Any physical activity that allows you 30 minutes of exercise a day or 150 minutes a week is enough to help raise your heart rate and hinder cardiovascular disease.
Exercise is often posed as something grueling and exhausting, but a new study reveals that even 30 minutes of brisk walking, including walking to work and doing chores, could be a lifesaver.
The Prospective Urban Rural Epidemiology (PURE) study was led by the Population Health Research Institute of McMaster University and Hamilton Health Sciences and included data on more than 130,000 people from seventeen countries.
What makes the PURE study stand out is that unlike other similar studies measuring the positive impact of physical activity, it includes people from low and middle-income countries.
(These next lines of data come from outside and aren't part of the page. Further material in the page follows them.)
(** X18. CSVProcessor [sort_data] on a column where no row holds a number
    and one row at least holds text: the call returns a rearrangement of
    the rows in the order of the text (code point by code point), the rows
    without the column last, for asc, and in the opposite order for desc;
    sorting the result again returns it unchanged. *)
Theorem sort_data_text_ordered self column direction d :
  contains "="%char column = false ->
  contains "="%char direction = false ->
  In (lower (strip direction)) ["asc"; "desc"] ->
  let col := strip column in
  let rows := data_or_self self d in
  let spec := (column ++ "=" ++ direction)%string in
  (forall r, In r rows -> ~ has_number col r) ->
  (exists r, In r rows /\ holds_text col r) ->
  exists out,
    sort_data self spec d = Ok out
    /\ Permutation rows out
    /\ StronglySorted
         (fun a b =>
            if String.eqb (lower (strip direction)) "desc"
            then text_le col b a else text_le col a b) out
    /\ sort_data self spec (Some out) = Ok out.
Proof.
  intros Hc Hd Hdir col rows spec Hn (r0 & Hr0 & s0 & Hs0). unfold spec.
  rewrite (sort_data_spec _ _ _ _ Hc Hd). cbv zeta.
  rewrite (direction_checked _ Hdir). fold col rows.
  set (reverse := String.eqb (lower (strip direction)) "desc").
  rewrite (is_numeric_text col rows r0 s0 Hr0 Hs0).
  destruct (sort_data_text_sorted col reverse rows Hn)
    as (out & E & Hp & Hs).
  assert (Hout : forall r, In r out -> ~ has_number col r).
  { intros r Hr. apply Hn. eapply Permutation_in; [|exact Hr].
    now apply Permutation_sym. }
  exists out. split; [exact E|]. split; [exact Hp|]. split.
  - unfold key_sorted in Hs. revert Hs. apply StronglySorted_impl_in.
    intros a b Ha Hb.
    pose proof (Hout a Ha) as Na. pose proof (Hout b Hb) as Nb.
    unfold text_key, lacks, text_le.
    destruct (a !! col) as [[x|s]|] eqn:Ea;
      [destruct Na; now exists x | |];
      (destruct (b !! col) as [[y|t]|] eqn:Eb;
       [destruct Nb; now exists y | |]);
      destruct reverse; rewrite ?key_ltb_text; try apply str_lt_false_leb;
      try (intros _; exact I); try discriminate.
  - rewrite (sort_data_spec _ _ _ _ Hc Hd). cbv zeta.
    rewrite (direction_checked _ Hdir).
    rewrite (data_or_self_result self d out Hp). fold col.
    rewrite <- (is_numeric_Permutation col rows out Hp).
    rewrite (is_numeric_text col rows r0 s0 Hr0 Hs0).
    apply (sorted_of_sorted key_lt key_ltb text_key_ok key_lt_text_ok
             _ (text_key col));
      [now apply text_keys | exact Hs].
Qed.
Lemma process_dataframe_same_label_raises_witness :
  selected_cols (Examples.same_label Examples.finding_nothing)
    = ["id"%string; "id"%string] /\
  process_dataframe Url.netloc (Examples.same_label Examples.finding_nothing)
    Examples.frame 2 = Raise ambiguous.
Proof.
  split; [reflexivity|].
  apply (process_dataframe_same_label_raises Url.netloc
           (Examples.same_label Examples.finding_nothing) Examples.frame 2).
  - left. vm_compute. lia.
  - discriminate.
Defined.





(** C3, as the code has it.  When the labels of the product id and of
    the description are each selected once, the call returns, and for
    every processed row the status is, in this order: when the search call raised, [Error: ] (the word, a
    colon and one space) followed by the first 50 characters of the
    message; else [Success] when the url list is not empty; else
    [Filtered - No allowed domains] when a whitelist or a blacklist is
    configured (given, with at least one entry); else
    [Failed - No images found].  When two urls are returned, the two url
    slots hold them in return order. *)
Theorem search_status_classification (netloc : string -> py string) (a : call)
    (df : list df_row) (num_rows : Z) (i : nat) (r : df_row) :
  labels_once a ->
  nth_error (df_to_process a df num_rows) i = Some r ->
  exists out res stat,
    process_dataframe netloc a df num_rows = Ret out /\
    nth_error (fst out) i = Some res /\
    nth_error (snd out) i = Some stat /\
    (forall e, outcome_of a i r = Raise e ->
       Search_Status stat = ("Error: " ++ Str.take 50 e)%string) /\
    (forall urls page, outcome_of a i r = Ret (urls, page) -> urls <> [] ->
       Search_Status stat = "Success"%string) /\
    (forall page, outcome_of a i r = Ret ([], page) ->
       present (whitelist a) \/ present (blacklist a) ->
       Search_Status stat = "Filtered - No allowed domains"%string) /\
    (forall page, outcome_of a i r = Ret ([], page) ->
       ~ (present (whitelist a) \/ present (blacklist a)) ->
       Search_Status stat = "Failed - No images found"%string) /\
    (forall u1 u2 page, outcome_of a i r = Ret ([u1; u2], page) ->
       Image_URL_1 res = u1 /\ Image_URL_2 res = u2).
Proof.
  intros Hl Hi.
  destruct (process_dataframe_rows netloc a df num_rows) as [_ [_ Hrows]].
  destruct (Hrows i r Hi) as [Hres Hstat].
  exists (finished netloc a df num_rows). eexists. eexists.
  split; [now apply process_dataframe_once|].
  split; [exact Hres|]. split; [exact Hstat|].
  assert (Hconf : truthy_list (whitelist a) || truthy_list (blacklist a) = true
                  <-> present (whitelist a) \/ present (blacklist a)).
  { rewrite orb_true_iff, !truthy_list_present. tauto. }
  split; [|split; [|split; [|split]]].
  - intros e ->. reflexivity.
  - intros urls page -> Hne. destruct urls; [now elim Hne | reflexivity].
  - intros page -> Hp. apply Hconf in Hp. simpl. now rewrite Hp.
  - intros page -> Hp. simpl.
    destruct (truthy_list (whitelist a) || truthy_list (blacklist a)) eqn:E;
      [|reflexivity].
    elim Hp. now apply Hconf.
  - intros u1 u2 page ->. simpl.
    destruct (truthy_str page); simpl; split; reflexivity.
Qed.

Lemma search_status_classification_witness :
  exists out res stat,
    process_dataframe Url.netloc
      (Examples.args None (Some ["pinterest"%string]) Examples.finding_nothing)
      Examples.frame 2 = Ret out /\
    nth_error (fst out) 0 = Some res /\
    nth_error (snd out) 0 = Some stat /\
    Search_Status stat = "Filtered - No allowed domains"%string.
Proof.
  destruct (search_status_classification Url.netloc
              (Examples.args None (Some ["pinterest"%string])
                             Examples.finding_nothing)
              Examples.frame 2 0 _
              ltac:(split; vm_compute; lia) eq_refl)
    as [out [res [stat [Hret [Hres [Hstat [_ [_ [Hf _]]]]]]]]].
  exists out, res, stat.
  split; [exact Hret|]. split; [exact Hres|]. split; [exact Hstat|].
  apply (Hf EmptyString); [reflexivity|].
  right. exists "pinterest"%string, []. reflexivity.
Defined.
“By including low and middle-income countries in this study, we were able to determine the benefit of activities such as active commuting, having an active job or even doing housework,” said Dr. Scott Lear, a professor of Simon Fraser University’s Faculty of Health Sciences and the study’s lead investigator.
The study shows that many people worldwide do not meet the activity guidelines necessary to improve heart health, and that something as simple as walking to work or washing the floor could have a positive impact.
According to the research, 150 minutes of exercise a week can reduce the risk of death from cardiovascular disease by 28 percent.
The results also showed that there was no cap on the amount of exercise that would be beneficial. It turned out that only 3 percent of study participants met their allotted exercise requirements by leisure activity, while the majority of the subjects were able to meet the criteria by walking to work and doing chores.
“If everyone was active for at least 150 minutes per week, over seven years a total of 8% of deaths could be prevented,” said Dr. Salim Yusuf, the director of the Population Health Research Institute.